• **ASSIGNED TASK**
Work out how many lines of the records hold the string "right", and reply with that number alone.
▼▼▼
Lemma taken_stream (x y : task_loader) : taken x y -> (exists l, x = inr l) -> exists l, y = inr l.
Proof.
  induction 1 as [|x y z (have & o & E) _ IH]; [done|]. intros [l ->]. apply IH. simpl in E. unfold either_loader in E. simpl in E.
  destruct (take_first _) as [[v q]|]; [|done]. injection E as _ <-. by eexists.
Qed.

Lemma enqueue_stream w (t : Z) d (l : LoaderMtproto) : reached now w -> tasks w !! t = Some d -> loader d = inr l -> -1 <= streamPriority l ->
  wp (addToQueueWithPriority can_open can_write hole now t) (fun _ w' => reached now w' /\ streams t w') w.
Proof.
  intros Hr Ht El Hp. unfold addToQueueWithPriority. eapply wp_step; [by eapply stream_step|].
  eapply wp_mono; [by apply (enqueue_reached now w t _ d)|]. intros [] w' (H' & d' & Ht' & Htk). split; [done|].
  destruct (taken_stream _ _ Htk) as [l' El']; [by exists l|]. by exists d', l'.
Qed.

Lemma cancelForOffset_reached w (t o : Z) d (l : LoaderMtproto) : reached now w -> tasks w !! t = Some d -> loader d = inr l ->
  wp (cancelForOffset can_open can_write hole now t o) (fun _ w' => reached now w' /\ streams t w') w.
Proof.
  intros Hr Ht El. destruct (stream_facts w t d l Hr Ht El) as [[Hq Hp] _]. unfold cancelForOffset. eapply wp_step; [by eapply stream_step|]. cbn [fst snd].
  destruct (haveSentRequestForOffset o d).
  - apply wp_bind. eapply wp_mono; [by apply (offset_reached now w t o d)|]. intros [] w1 (H1 & d1 & Ht1 & El1).
    case_bool_decide; [split; [done|exists d1, l; split; [done|congruence]]|]. apply (enqueue_stream w1 t d1 l); [done|done|congruence|done].
  - destruct (remove_ok o (requestedParts l) Hq) as [Hq' Hin]. eapply wp_mono; [eapply (put_stream w t d l); [done|done|done|by split|]|].
    + intros x (y & -> & Hy)%list_elem_of_fmap. left. apply list_elem_of_fmap_2, Hin, Hy.
    + intros [] w' [H' Ht']. split; [done|]. by eexists _, _.
Qed.

(** A file's loader after what it calls. *)
Lemma settle_file w (t : Z) d (l l' : FileLoader) (effects : list effect) : reached now w -> tasks w !! t = Some d -> loader d = inl l ->
  (RemoveFromQueue ∈ effects -> sentRequests d = ∅) -> (nextRequestOffset l <= nextRequestOffset l' \/ sentRequests d = ∅) ->
  (sentRequests d = ∅ \/ finished_ l' = false \/ CancelAll ∈ effects) ->
  wp (each (applyEffect now t) effects ;;; change_task t (set_loader (inl l' : task_loader)))
    (fun _ w' => reached now w' /\ is_Some (tasks w' !! t)) w.
Proof.
  intros Hr Ht El Hleave Hn Hend. apply (settled_reached now w t d); [done|done|done|done| |done].
  intros x Hx. rewrite El. simpl in *. destruct Hn as [Hn|Hn]; [left; lia|by right].
Qed.

Lemma file_alive w (t : Z) d (l : FileLoader) : reached now w -> tasks w !! t = Some d -> loader d = inl l ->
  sentRequests d = ∅ \/ finished_ l = false.
Proof.
  intros Hr Ht El. destruct (decide (sentRequests d = ∅)) as [|Hne]; [by left|right].
  pose proof (task_alive _ _ _ (inv_task _ _ _ (reached_inv _ _ Hr) _ _ Ht) Hne) as Ha. by rewrite El in Ha.
Qed.

Lemma start_reached w (t : Z) d (l : FileLoader) : reached now w -> tasks w !! t = Some d -> loader d = inl l ->
  wp (startTask can_open now as_file inl t) (fun _ => reached now) w.
Proof.
  intros Hr Ht El. unfold startTask. eapply wp_step; [by eapply loader_step|]. cbv zeta. cbn [fst].
  destruct (start_ends l) as (En & He & Hf). set (r := start can_open l) in *. apply wp_assoc, wp_bind.
  eapply wp_mono; [apply (settle_file w t d l r.1.1 r.1.2); try done; [|by rewrite En; left|]|].
  - intros Hin%He. by apply list_elem_of_singleton in Hin.
  - destruct (file_alive w t d l Hr Ht El); [by left|]. destruct Hf as [->|]; auto.
  - intros [] w' [Hr' Ht']. destruct r.2; [|done].
    destruct Ht' as [d' Ht']. eapply wp_mono; [by apply (enqueue_reached now w' t 0 d')|]. by intros [] w2 [].
Qed.

Lemma localLoaded_reached w (t : Z) (bytes : list Z) d (l : FileLoader) : reached now w -> tasks w !! t = Some d -> loader d = inl l ->
  sentRequests d = ∅ -> finished_ l = false ->
  wp (localLoadedTask can_open can_write hole now as_file inl t bytes) (fun _ => reached now) w.
Proof.
  intros Hr Ht El Hs Hf. unfold localLoadedTask. eapply wp_step; [by eapply loader_step|]. cbn [fst snd].
  destruct (localLoaded_ends (haveSentRequests d) bytes l Hf) as [r E]. eapply wp_step; [unfold lift; by rewrite E|].
  apply wp_assoc, wp_bind. eapply wp_mono; [apply (settle_file w t d l r.1.1 r.1.2); auto|].
  intros [] w' [Hr' Ht']. destruct r.2; [|done].
    destruct Ht' as [d' Ht']. eapply wp_mono; [by apply (enqueue_reached now w' t 0 d')|]. by intros [] w2 [].
Qed.

Lemma cancelFile_reached w (t : Z) d (l : FileLoader) : reached now w -> tasks w !! t = Some d -> loader d = inl l ->
  wp (each (applyEffect now t) (cancel false l).2 ;;; change_task t (set_loader (inl (cancel false l).1 : task_loader)))
    (fun _ w' => reached now w' /\ is_Some (tasks w' !! t)) w.
Proof.
  intros Hr Ht El. destruct (cancel_ends false l) as (En & _ & _). apply (settle_file w t d l); try done.
  - by intros ?%list_elem_of_singleton.
  - left. by rewrite En.
  - right. right. by left.
Qed.

Lemma stream_reached w (t : Z) d (l : LoaderMtproto) (op : loader_operation) : reached now w -> tasks w !! t = Some d -> loader d = inr l ->
  match op with
  | LoadPart t' _ | CancelPart t' _ | Stop t' | TryRemove t' | ResetParts t' | Attach t' _ => t' = t
  | SetPriority t' p => t' = t /\ -1 <= p
  | _ => False
  end -> wp (run_loader can_open can_write hole readLoadedPart now op) (fun _ => reached now) w.
Proof.
  intros Hr Ht El Hop. destruct (stream_facts w t d l Hr Ht El) as [[Hq Hp] Hw]. pose proof (stream_step w t d l Ht El) as Hstep.
  destruct op as [| | | | |t' o|t' o|t'|t'|t' p|t'|t' b]; try done; cbn [run_loader].
  - subst t'. unfold loadStreamPart. eapply wp_step; [done|]. cbn [fst snd]. destruct (negb _).
    + apply wp_bind. eapply wp_mono; [by eapply cancelForOffset_reached|]. intros [] w1 (H1 & d1 & l1 & Ht1 & El1).
      eapply wp_step; [by eapply stream_step|]. destruct (stream_facts w1 t d1 l1 H1 Ht1 El1) as [Hs1 _].
      eapply wp_mono; [eapply (put_stream w1 t d1 l1); [done|done|done|done|by left]|by intros [] w2 []].
    + destruct (haveSentRequestForOffset o d) eqn:Eh; [done|]. cbv zeta. destruct (add_ok o _ Hq) as [Hq' _]. apply wp_bind.
      eapply wp_mono; [apply (put_stream w t d l); [done|done|done|by split|]|].
      * intros x (y & -> & Hy)%list_elem_of_fmap. apply add_elem in Hy as [->|[Hy _]]; [right; simpl|left; by apply list_elem_of_fmap_2|done].
        unfold haveSentRequestForOffset in Eh. apply orb_false_iff in Eh as [Eh _]. apply bool_decide_eq_false in Eh. by apply eq_None_not_Some.
      * intros [] w1 [H1 Ht1]. destruct (add _ _).2; [|done]. eapply wp_mono; [by eapply enqueue_stream|]. by intros [] w2 [].
  - subst t'. eapply wp_mono; [by eapply cancelForOffset_reached|]. by intros [] w2 [].
  - subst t'. unfold stop. eapply wp_step; [done|]. cbn [fst snd]. apply wp_bind. eapply wp_mono; [by apply cancelAll_reached|].
    intros [] w1 [H1 Ht1]. apply wp_bind. eapply wp_mono; [eapply (put_stream w1 t _ l); [done|done|done| |]|].
    + split; [split; constructor|done].
    + by intros x ?%not_elem_of_nil.
    + intros [] w2 [H2 Ht2]. eapply wp_mono; [by eapply leave_reached|]. by intros [] w3 [].
  - subst t'. unfold tryRemoveFromQueue. eapply wp_step; [done|]. cbn [fst snd]. destruct (_ && _) eqn:E; [|done].
    apply andb_true_iff in E as [_ E%negb_true_iff%have_none]. eapply wp_mono; [by eapply leave_reached|]. by intros [] w3 [].
  - destruct Hop as [-> Hpp]. unfold setPriority. eapply wp_step; [done|]. cbn [fst snd]. case_match; [done|]. apply wp_bind.
    eapply wp_mono; [eapply (put_stream w t d l); [done|done|done|by split|by left]|].
    intros [] w1 [H1 Ht1]. case_match; [|done]. eapply wp_mono; [by eapply enqueue_stream|]. by intros [] w2 [].
  - subst t'. unfold resetPrioritiesOf. eapply wp_step; [done|]. cbn [fst snd].
    eapply wp_mono; [eapply (put_stream w t d l); [done|done|done|split; [by apply reset_ok|done]|by left]|by intros [] w1 []].
  - subst t'. unfold attachDownloader. eapply wp_step; [done|]. cbn [fst snd].
    eapply wp_mono; [eapply (put_stream w t d l); [done|done|done|by split|by left]|by intros [] w1 []].
Qed.

Lemma run_loader_ok w (op : loader_operation) : reached now w -> loader_allowed op w ->
  wp (run_loader can_open can_write hole readLoadedPart now op) (fun _ => reached now) w.
Proof.
  intros Hr Ha. destruct op; simpl in Ha; try (destruct Ha as (d & l & Ht & El); by apply (stream_reached w t d l)); cbn [run_loader].
  - destruct Ha as (d & l & Ht & El). by eapply start_reached.
  - destruct Ha as (d & l & Ht & El & Hs & Hf). by eapply localLoaded_reached.
  - destruct Ha as (d & l & Ht & El). unfold cancelFile. eapply wp_step; [by eapply loader_step|]. cbv zeta. cbn [fst].
    eapply wp_mono; [by eapply cancelFile_reached|]. by intros [] w' [].
  - destruct Ha as (d & l & Ht & El). unfold destroyTask. eapply wp_step; [by eapply loader_step|]. cbn [fst]. apply wp_bind.
    destruct (finished_ l); [by eapply destroy_reached|]. eapply wp_mono; [by eapply cancelFile_reached|].
    intros [] w' [H' [d' Ht']]. by eapply destroy_reached.
  - destruct Ha as (d & l & Ht & El & Hn). unfold increaseLoadSizeOf. eapply wp_step; [by eapply loader_step|]. cbn [fst].
    unfold increaseLoadSize. rewrite (proj2 (Z.ltb_lt _ _)), (proj2 (Z.leb_le _ _)) by lia. cbn [andb]. eapply wp_step; [done|].
    eapply wp_mono; [apply (settle_file w t d l (set_sizes n (fullSize l) auto l) []); try done|by intros [] w' []].
    + by intros ?%not_elem_of_nil.
    + by left.
    + destruct (file_alive w t d l Hr Ht El); auto.
  - destruct Ha as (Hp & d & l & Ht & El). by apply (stream_reached w t d l (SetPriority t p)).
Qed.

(** With these loaders. *)
Definition reached_with : Z -> manager task_loader -> Prop := reached.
▲▲▲
• **SOLUTION BELOW**
4